● Work request
Please transcribe the data that follows exactly, from its first line through the line that contains "assertions fails; the".

Start of Block

(* ===== verification/Asserts.v ===== *)
(** * Unit tests of the source

    A test of the source is a computation that panics when one of its
    assertions fails; the files *Tests.v translate the tests that need nothing
    but the program, and run them on the model.  This file has the assertions
    of the standard library. *)

From S2P Require Import Prelude Runtime.

(** ** Definitions *)

(** What a test does: it returns or panics; the error of a test that returns
    one is a failure as well. *)
Definition test := res unit unit.

Definition assert (c : bool) : test := if c then Ok tt else Panic.

Definition assert_eq {A} `{EqDecision A} (left right : A) : test := assert (bool_decide (left = right)).

Definition assert_ne {A} `{EqDecision A} (left right : A) : test := assert (negb (bool_decide (left = right))).

(** [Result::unwrap], [Option::unwrap], [Result::unwrap_err]. *)
Definition unwrap {E A} (r : res E A) : res unit A := match r with Ok a => Ok a | _ => Panic end.

Definition unwrap_some {A} (o : option A) : res unit A := match o with Some a => Ok a | None => Panic end.

Definition unwrap_err {E A} (r : res E A) : res unit E := match r with Err e => Ok e | _ => Panic end.

Definition is_pending {A} (p : poll A) : bool := match p with Pending => true | Ready _ => false end.

(** [s[i]]. *)
Definition index {A} (s : list A) (i : nat) : res unit A := unwrap_some (s !! i).

(** A loop over a table. *)
Fixpoint for_all {A} (f : A -> test) (l : list A) : test :=
  match l with [] => Ok tt | a :: l' => _ ← f a; for_all f l' end.

(** ** Decidable equality of what is compared *)

#[export] Instance res_eq_dec {E A} `{EqDecision E, EqDecision A} : EqDecision (res E A).
Proof. solve_decision. Defined.

#[export] Instance poll_eq_dec {A} `{EqDecision A} : EqDecision (poll A).
Proof. solve_decision. Defined.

End of Block

● Exercise solution
(* ===== verification/Asserts.v ===== *)
(** * Unit tests of the source

    A test of the source is a computation that panics when one of its
    assertions fails; the files *Tests.v translate the tests that need nothing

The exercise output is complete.